That's a lot of questions!
My heater is resting on the foundation slab of 35 cm reinforced concrete. I cut a rectangle in my living room (i think my wife should get some kind of recognition for letting me do this!) larger than the footprint of the stove, got down to the concrete subfloor, and poured a steel reinforced slab of vermiculite concrete larger that the heater to distribute the weight more. On further thought, the vermiculite was probably unnecessary as the heat travels up more than down in the heater - the bottom courses don't heat that much. I made friends with the refactory people and used the proper mortar for the job. I have an expansion joint of cardboard all around the heater which turned out to be insufficient - i do get cracking but not that bad - i plan to patch it when it's hot (plans, plans, plans). I put a layer of ceramic wool as both an expansion joint and a way to moderate the thermal transfer in places where I learned the heater gets hottest - no cracking there! I also had a friend construct a heat exchanger and built a self enclosed box on top of the heater for DHW. I have not been able to entice a plumber out yet to hook it up, but I hope to take care of that soon. But measuring how hot the heat exchanger gets, I should have plenty of hot water.

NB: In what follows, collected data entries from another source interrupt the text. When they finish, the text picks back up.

(** ** Reconcile *)

Definition initConditions : Conditions :=
  CreateList
    [UnknownCondition KeystoneAPIReadyCondition InitReason KeystoneAPIReadyInitMessage;
     UnknownCondition KeystoneApplicationCredentialReadyCondition InitReason KeystoneApplicationCredentialReadyInitMessage;
     UnknownCondition ReadyCondition InitReason ReadyInitMessage].

Definition deleting (i : KeystoneApplicationCredential) : bool := negb (notDeleting (ac_meta i)).

Definition reconcileInstance (i : KeystoneApplicationCredential) : program (KeystoneApplicationCredential * ret) :=
  k ← GetKeystoneAPI (Namespace (ac_meta i)) ∅;
  match k with
  | inl e =>
      if IsNotFound e then
        if deleting i then reconcileDelete i None
        else mret (acFalse KeystoneAPIReadyCondition ErrorReason SeverityWarning
                     KeystoneAPIReadyNotFoundMessage [] i, requeue (5 * second))
      else mret (acFalse KeystoneAPIReadyCondition ErrorReason SeverityWarning
                   KeystoneAPIReadyErrorMessage [Error e] i, failWith e)
  | inr keystoneAPI =>
      if deleting i then reconcileDelete i (Some keystoneAPI)
      else if negb (KeystoneAPI_IsReady keystoneAPI) then
        mret (acFalse KeystoneAPIReadyCondition RequestedReason SeverityInfo
                KeystoneAPIReadyWaitingMessage [] i, requeue (5 * second))
      else reconcileNormal (acTrue KeystoneAPIReadyCondition KeystoneAPIReadyMessage i) keystoneAPI
  end.

(** From the condition init to the deferred patch. *)
Definition reconcileBody (i : KeystoneApplicationCredential) : program (KeystoneApplicationCredential * ret) :=
  let isNewInstance := bool_decide (acs_Conditions (ac_status i) = None) in
  let i := acCond (fun cs => condInit initConditions (Some (default [] cs))) i in
  let i := ac_setStatus (acs_setObservedGeneration (Generation (ac_meta i)) (ac_status i)) i in
  if notDeleting (ac_meta i) then
    let '(fs, added) := AddFinalizer finalizer (Finalizers (ac_meta i)) in
    let i := ac_setFinalizers fs i in
    if added || isNewInstance then mret (i, done_) else reconcileInstance i
  else reconcileInstance i.

(** The conditions the deferred function writes back. *)
Definition finalConditions (saved : Conditions) (i : KeystoneApplicationCredential) : KeystoneApplicationCredential :=
  if notDeleting (ac_meta i)
  then acCond (fun cs => RestoreLastTransitionTimes (summarizeReady cs) saved) i
  else i.

Definition Reconcile (ns name : string) : program ret :=
  r ← call (GetApplicationCredential ns name);
  match r with
  | inl e => mret (if IsNotFound e then done_ else failWith e)
  | inr i =>
      h ← call NewHelper;
      match h with
      | Some e => mret (failWith e)
      | None =>
          let saved := Some (default [] (acs_Conditions (ac_status i))) in
          '(i, (result, err)) ← reconcileBody i;
          perr ← call (PatchApplicationCredential (finalConditions saved i));
          mret (result, match perr with Some e => Some e | None => err end)
      end
  end.

(** [nodesetToACMapFunc]: every application credential of the NodeSet's namespace. *)
Definition nodesetToACMapFunc (ns : string) : program (list (string * string)) :=
  r ← call (ListApplicationCredentials ns);
  mret match r with
  | inl _ => []
  | inr acs => map (fun ac => (Name (ac_meta ac), Namespace (ac_meta ac))) acs
  end.
End operations.

(** ** The rotation decision *)

Section rotation_decision.
Context `{XL : ExternalLib}.

Lemma negGraceDuration_negGrace spec : negGraceDuration spec = negGrace spec.
Proof. unfold negGraceDuration, negGrace. by rewrite durationOfDays_opp. Qed.

(** The start of the grace window, as the status publishes it. *)
Definition eligibleAt (ac : KeystoneApplicationCredential) (expiry : Z) : Z :=
  timeAdd expiry (negGraceDuration (ac_spec ac)).

(** The recorded hash is not the hash of the spec. *)
Definition securityChanged (ac : KeystoneApplicationCredential) : Prop :=
  acs_SecurityHash (ac_status ac) <> "" /\
  exists h, ComputeSecurityHash (ac_spec ac) = inr h /\ h <> acs_SecurityHash (ac_status ac).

I'm not sure what you mean when you ask if is conforms to standards that would qualify it as a masonry stove. I built it right out of the MHA portfolio, and the design is that of a finnish contra-flow. I received much good and needed advice from three of the top builders out there. Has it been inspected by the authorities and conform to local building standards, is that what you mean? I live at the end of the world, and it is highly unlikely that any local standards apply. You're right, I've only used it a couple of winters, and only time will tell if the materials were correct, if my workmanship sufficient for a worthy piece of work. And perhaps I'm too stupid to be cautious - quite possible, but i do have two CO monitors in the house and I'm careful not to overfire it. Time will tell.